Even before the Constitution was adopted, the Congress sitting under the Articles of Confederation had given evidence of anti-slavery sentiment. The Northwest Ordinance, passed in 1787, banned slavery (but not indentured servitude) in the Northwest Territory, which encompassed all or part of the future states of Ohio, Indiana, Illinois, Michigan, Wisconsin and Minnesota.
So Weingarten got the history wrong. But she also committed a thought crime. For the one true thing in her tweet, that “the American Revolution was about leaving Britain,” contradicts the 1619 Project and all similar revisionist history, which holds as an article of faith that slavery was at the very core of the American founding, all other factors being secondary.
In line with this cockeyed notion, progressives denounce the men who framed the Constitution on the grounds that they did not abolish slavery and, indeed, drew up a scheme of government that gave slavery formal protection. The former complaint is fanciful, since any attempt by the Constitutional Convention to abolish slavery would have meant no federal union, a breakup of the United States and an independent slaveholding confederation appearing in 1790 instead of 1860—a terrible counterfactual to contemplate. The second complaint suffers from a lack of supporting evidence. Nowhere in the Constitution of the United States is slavery accorded formal status or protection. If such protection had existed, then presumably the leaders of the slave states would not have felt compelled to secede from the union in 1860. But they did feel compelled to secede, for they knew that nothing in the Constitution of the United States protected their “peculiar institution.” And when they set up the Confederate States of America, they gave it a constitution that explicitly protected slavery. That, to steal Weingarten’s phrase, is basic history.
Randi Weingarten & Co. claim sole power over American public education, as Virginia gubernatorial candidate Terry McAullife revealed in 2021 when he said that parents should have no say concerning what their children are taught. But as we discovered during the COVID-19 pandemic, what progressive educators call education is really a form of left-wing political activism. It’s no wonder that they tried so hard to hide what they were doing from parents and the public. And when they were caught out, teachers, administrators and school boards simply lied. It may be true that Critical Race Theory per se is not being taught in America’s public schools. But junk history and dubious social science derived from CRT is being taught. When people complain about this, Weingarten & Co. just slap down the race card, claiming that “extreme right-wingers” and similar villains don’t want the history of slavery to be taught at all.

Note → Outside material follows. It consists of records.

(* ===== verification/Parking.v ===== *)
(** * The suspension protocol of the fiber primitives

    [AsyncMutex], [WaitGroup] and [Event] (fiber/sync) share one protocol, kept
    apart from what each does under its lock:

    - an operation constructs a guard on the primitive's spinlock, on the fiber's
      stack, and runs its body under it ([crit], the parameter);
    - to wait, it calls [Suspend] with an awaiter on its stack: control returns to
      the worker thread inside [AwaiterFiber::Run], which calls the awaiter's
      [AwaitSuspend]: park the waiter, then release the guard -- first the
      spinlock, then, by a separate store, the guard's ownership flag;
    - a wake-up submits the fiber to its executor ([Schedule]); when a worker runs
      it, the operation returns and the guard's destructor runs, which releases
      the spinlock once more if the ownership flag still says so.

    The worker that executes [AwaitSuspend] and the fiber it has suspended are two
    threads of control.  Whether an executor may resume the fiber on another
    worker before [AwaitSuspend] has returned is the parameter [affine]: [true] for
    executors that run a fiber on one worker only (the manual executor, and
    [DistributedPool], whose tasks stick to the worker that first ran them),
    [false] for [IntrusiveThreadPool].  PoolFibers.v proves it of [DistributedPool], and
    ThreadPoolFibers.v of one worker of [IntrusiveThreadPool], and of two the opposite.

    The spinlock is the abstract lock of [Lock.v], which both implementations
    refine; the data and the list of waiters are touched only under it. *)

From stdpp Require Import prelude list.
From S2P Require Import Prelude.
From S2P Require Import Lock.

All this matters. The American people have a right to their history—its glories and its sins in their due proportions. But the education establishment has evolved into a destructive force that seeks to replace that history with fables derived from their own ideological obsessions and fancies. This is a strange and sinister interpretation of the teacher’s mission: education as political indoctrination. It’s an intellectual pollutant at every level of the system, from preschool to graduate school. And where history is concerned, its baneful consequences have crossed the line from ideological bias to outright falsification.